At AT&T Inc. -- now the exclusive U.S. iPhone
carrier -- the device accounted for 80 percent of
smartphone purchases in the third quarter, said
Gene Munster, an analyst at Piper Jaffray Cos. in
Minneapolis. If that ’s any indication, many
Verizon Wireless customers will pick the iPhone
over Android- based devices. Even Verizon ’s
existing Android users may switch, he said,
estimating that as many as half may opt for the
iPhone.
Apple would ship about 9 million iPhones this
year through a partnership with Verizon, Munster
predicted. That ’s in addition to 11 million units
through AT&T. He estimated that AT&T shipped
15.6 million of the devices last year.
While Apple manufactures and maintains strict
control over the handsets that run its software,
Google supplies Android to a range of phone
makers, such as Motorola Mobility Holdings Inc.

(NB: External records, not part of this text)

(** A loader that is made and destroyed again leaves no handle behind. *)
Lemma new_loader_spec dl path :
  match new_loader dl path with
  | (dl', Ok l) =>
      handle_ l = true ∧ loader_path_ l = path ∧ fn_shutdown_ l = true ∧
      (∀ q, refs dl' q = refs dl q + if decide (path = q) then 1 else 0) ∧
      ∃ lib m, library path = Some lib ∧ l = load_symbols path lib ∧ lib_metadata lib = Some m ∧
        get_metadata l = Ok m ∧
        lib_initialize lib = true ∧ lib_execute_command lib = true ∧ lib_shutdown lib = true
  | (dl', _) => ∀ q, refs dl' q = refs dl q
  end.
Proof.
  unfold new_loader. destruct (library path) as [lib|] eqn:Hlib; [|done]. cbn.
  destruct (bool_decide (is_Some (lib_metadata lib))) eqn:Hm, (lib_initialize lib) eqn:Hi,
    (lib_execute_command lib) eqn:He, (lib_shutdown lib) eqn:Hs; cbn;
    try (intros q; rewrite refs_close, refs_open; destruct (decide (path = q)); lia).
  apply bool_decide_eq_true in Hm as [m Hm]. split_and!; try done; [apply refs_open|].
  exists lib, m. unfold get_metadata. cbn. by rewrite Hm.
Qed.

Lemma users_insert rg protocol l paths q :
  plugins_ rg !! protocol = None →
  users (mkPluginRegistry (<[protocol := l]> (plugins_ rg)) paths) q =
  users rg q + if decide (loader_path_ l = q) then 1 else 0.
Proof.
  intros Hn. unfold users. cbn. rewrite map_to_list_insert by done. rewrite filter_cons. cbn.
  destruct (decide (loader_path_ l = q)); cbn; lia.
Qed.

Lemma users_delete rg protocol l paths q :
  plugins_ rg !! protocol = Some l →
  users rg q = users (mkPluginRegistry (delete protocol (plugins_ rg)) paths) q +
               if decide (loader_path_ l = q) then 1 else 0.
Proof.
  intros Hn. unfold users. cbn. rewrite <-(map_to_list_delete _ _ _ Hn) at 1. rewrite filter_cons. cbn.
  destruct (decide (loader_path_ l = q)); cbn; lia.
Qed.

(** Loading keeps the invariant, for a counter that is ahead by [k]. *)
Lemma load_plugin_refs dl rg protocol path k :
  (∀ q, refs dl q = users rg q + k q) →
  (∀ p, plugin_paths_ rg !! p = loader_path_ <$> plugins_ rg !! p) →
  (∀ p l, plugins_ rg !! p = Some l → usable l) →
  let '(dl', rg', _) := load_plugin dl rg protocol path in
  (∀ q, refs dl' q = users rg' q + k q) ∧
  (∀ p, plugin_paths_ rg' !! p = loader_path_ <$> plugins_ rg' !! p) ∧
  (∀ p l, plugins_ rg' !! p = Some l → usable l).
Proof.
  intros Hr Hp Hu. unfold load_plugin, has_plugin. case_bool_decide as Hhas; [done|].
  rewrite <-eq_None_not_Some in Hhas.
  pose proof (new_loader_spec dl path) as Hl.
  destruct (new_loader dl path) as [dl' [l|e|]]; [|split_and!; try done; intros q; rewrite Hl; apply Hr..].
  destruct Hl as (Hh & Hpath & Hsh & Hrefs & lib & m & Hlib & Hlo & Hm & Hmd & Hi & He & Hs).
  unfold is_loaded. rewrite Hh. cbn. rewrite Hmd. case_bool_decide as Hv; cbn.
  - split_and!.
    + intros q. rewrite Hrefs, users_insert, Hr, Hpath by done. lia.
    + intros p. rewrite !lookup_insert. case_decide; cbn; [by rewrite Hpath|apply Hp].
    + intros p l'. rewrite lookup_insert. case_decide; [|apply Hu]. intros [= <-].
      split; [done|]. exists lib, m. by rewrite Hpath.
  - split_and!; try done. intros q. rewrite refs_destroy, Hrefs, Hpath, Hr by done. lia.
Qed.

Lemma load_plugin_inv dl rg protocol path :
  pr_inv dl rg → pr_inv (load_plugin dl rg protocol path).1.1 (load_plugin dl rg protocol path).1.2.
Proof.
  intros [Hp Hu Hr]. pose proof (load_plugin_refs dl rg protocol path (λ _, 0)) as H.
  destruct (load_plugin dl rg protocol path) as [[dl' rg'] ok].
  destruct H as (H1 & H2 & H3); [intros q; rewrite Hr; lia|done|done|].
  split; [done|done|]. intros q. cbn. rewrite H1. lia.
Qed.

Lemma unload_plugin_inv dl rg protocol :
  pr_inv dl rg → pr_inv (unload_plugin dl rg protocol).1 (unload_plugin dl rg protocol).2.
Proof.
  intros [Hp Hu Hr]. unfold unload_plugin. split; cbn.
  - intros p. rewrite !lookup_delete. case_decide; [done|apply Hp].
  - intros p l [_ Hl]%lookup_delete_Some. by eapply Hu.
  - intros q. destruct (plugins_ rg !! protocol) as [l|] eqn:Hl.
    + destruct (Hu _ _ Hl) as [Hh _]. rewrite refs_destroy, Hr by done.
      rewrite (users_delete rg protocol l (delete protocol (plugin_paths_ rg)) q Hl). lia.
    + rewrite Hr. unfold users. cbn. by rewrite delete_id.
Qed.

Lemma discover_entry_inv acc e :
  pr_inv acc.1 acc.2 → pr_inv (discover_entry acc e).1 (discover_entry acc e).2.
Proof.
  intros Hinv. unfold discover_entry. destruct e as [[path filename] regular].
  destruct (negb regular || negb (is_shared_object filename)); [done|].
  pose proof (new_loader_spec acc.1 path) as Hl.
  destruct (new_loader acc.1 path) as [dl [t|e|]]; cycle 1.
  1,2: destruct Hinv as [Hp Hu Hr]; split; cbn; try done; intros q; by rewrite Hl.
  destruct Hl as (Hh & Hpath & Hsh & Hrefs & lib & m & _ & _ & _ & Hmd & _). rewrite Hmd.
  destruct Hinv as [Hp Hu Hr].
  set (k := λ q, if decide (path = q) then 1 else 0).
  assert (∀ dl2 rg2, (∀ q, refs dl2 q = users rg2 q + k q) →
    (∀ p, plugin_paths_ rg2 !! p = loader_path_ <$> plugins_ rg2 !! p) →
    (∀ p l, plugins_ rg2 !! p = Some l → usable l) → pr_inv (destroy dl2 t) rg2) as Hdone.
  { intros dl2 rg2 H1 H2 H3. split; [done|done|]. intros q. rewrite refs_destroy, H1, Hpath by done.
    unfold k. lia. }
  destruct (has_plugin acc.2 (pm_protocol_type m)).
  - apply Hdone; [|done..]. intros q. by rewrite Hrefs, Hr.
  - pose proof (load_plugin_refs dl acc.2 (pm_protocol_type m) path k) as H.
    destruct (load_plugin dl acc.2 (pm_protocol_type m) path) as [[dl2 rg2] ok]. cbn.
    destruct H as (H1 & H2 & H3); [|done|done|by apply Hdone]. intros q. by rewrite Hrefs, Hr.
Qed.

Lemma try_paths_inv exists_ protocol paths dl rg :
  pr_inv dl rg → pr_inv (try_paths exists_ dl rg protocol paths).1 (try_paths exists_ dl rg protocol paths).2.
Proof.
  revert dl rg. induction paths as [|path paths IH]; intros dl rg Hinv; cbn; [done|].
  destruct (exists_ path); [|by apply IH].
  pose proof (load_plugin_inv dl rg protocol path Hinv) as H.
  destruct (load_plugin dl rg protocol path) as [[dl' rg'] []]; [done|by apply IH].
Qed.

(** ** Properties *)

Inductive plugin_call :=
| LoadPlugin (protocol path : string)
| UnloadPlugin (protocol : string)
| LoadBuiltins (exists_ : string → bool)
| Discover (listing : string → option (list (string * string * bool))) (paths : list string).

Definition plugin_step (acc : Dl * PluginRegistry) (c : plugin_call) : Dl * PluginRegistry :=
  match c with
  | LoadPlugin protocol path => (load_plugin acc.1 acc.2 protocol path).1
  | UnloadPlugin protocol => unload_plugin acc.1 acc.2 protocol
  | LoadBuiltins ex => load_builtin_plugins ex acc.1 acc.2
  | Discover listing paths => discover_plugins listing acc.1 acc.2 paths
  end.

Lemma plugin_step_inv acc c : pr_inv acc.1 acc.2 → pr_inv (plugin_step acc c).1 (plugin_step acc c).2.
Proof.
  intros Hinv. destruct c as [protocol path|protocol|ex|listing paths]; cbn [plugin_step].
  - by apply load_plugin_inv.
  - by apply (unload_plugin_inv acc.1 acc.2).
  - unfold load_builtin_plugins. apply (foldl_inv (λ acc, pr_inv acc.1 acc.2)); [|done]. intros a b Ha.
    destruct (has_plugin a.2 b.1); [done|by apply try_paths_inv].
  - unfold discover_plugins. apply (foldl_inv (λ acc, pr_inv acc.1 acc.2)); [|done]. intros a p Ha.
    destruct (listing p) as [es|]; [|done].
    apply (foldl_inv (λ acc, pr_inv acc.1 acc.2)); [|done]. intros a' e. apply discover_entry_inv.
Qed.

(** C21. The plugin registry only ever offers working plugins and leaks no
    library: after any sequence of loads, unloads and discoveries, a protocol
    has a path just if it has a loaded plugin, the library at that path exports
    all four functions and has the server's API version, and the number of open
    handles of each library is the number of protocols registered for it. *)
Theorem plugin_registry_sound cs protocol path :
  let '(dl, rg) := foldl plugin_step (empty_dl, empty_registry) cs in
  (plugin_paths_ rg !! protocol = Some path ↔
   ∃ l, plugins_ rg !! protocol = Some l ∧ loader_path_ l = path) ∧
  (plugin_paths_ rg !! protocol = Some path →
   ∃ lib m, library path = Some lib ∧ lib_metadata lib = Some m ∧
     pm_api_version m = INSTRUMENT_PLUGIN_API_VERSION ∧
     lib_initialize lib = true ∧ lib_execute_command lib = true ∧ lib_shutdown lib = true) ∧
  refs dl path = users rg path.
Proof.
  pose proof (foldl_inv (λ acc, pr_inv acc.1 acc.2) plugin_step cs (empty_dl, empty_registry)
    (λ a c, plugin_step_inv a c) empty_registry_inv) as Hrun.
  destruct (foldl plugin_step (empty_dl, empty_registry) cs) as [dl rg]. cbn in *.
  destruct Hrun as [Hp Hu Hr]. split_and!; [|intros H|apply Hr].
  - rewrite Hp, fmap_Some. naive_solver.
  - rewrite Hp in H. apply fmap_Some in H as (l & Hl & ->).
    destruct (Hu _ _ Hl) as (_ & lib & m & ? & _ & ? & ? & ? & ? & ?). by exists lib, m.
Qed.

and Samsung Electronics Co.
First-Quarter Sales
Android has become a top-seller in the U.S.,
according to ComScore Inc., accounting for 26
percent of the smartphone market in November,
compared with 25 percent for the iPhone.
BlackBerry maker Research In Motion Ltd. was
first with more than 33 percent.
Tero Kuittinen, an analyst with MKM Partners LP,
said sales of Android phones at Verizon in the
first quarter may be cut in half as a result of a
Verizon iPhone introduction. Still, he doesn ’t
expect the impact to last because the carrier will
likely begin promoting its faster long-term
evolution network in the second quarter.
Several Android-based LTE-compatible phones
are set for release in the first half. An iPhone on
the LTE network may not be available until later,
said analysts including Kuittinen.
For now, “most of the LTE marketing spend will
go to Android,” Kuittinen said.
Trading Up
Apple may do a better job than Google in helping
get more Verizon users to switch to a
smartphone for the first time, said Carl Howe, an
analyst at the Yankee Group, a consulting firm in
Boston. About 38 percent of AT&T customers
use a smartphone, compared with about 30
percent of Verizon’s, he said. IPhone users’ bills
are about $120 a month, compared with about
$40 to $80 for users of a regular feature phone,
according to Howe.
“If they can get people who are currently on
feature phones to upgrade, that would be huge
because smartphone users pay a lot more, ”
Howe said.
Google representatives didn’t immediately
respond to requests for comment outside regular
business hours.
Google would benefit if AT&T starts to more
heavily promote Android devices after losing its
exclusivity with the iPhone, Kuittinen said. This
quarter, Motorola will roll out through AT&T its
Android-based smartphone that sports a so-
called dual- core processor, capable of handling
more tasks simultaneously. The new handset is
likely to be heavily promoted, he said.
AT&T’s Response
“Now that AT&T has an incentive to promote
Android more than it’s done until now, Android
there will grow,” Kuittinen said. “It’s going to
compensate for much of the decline at Verizon.”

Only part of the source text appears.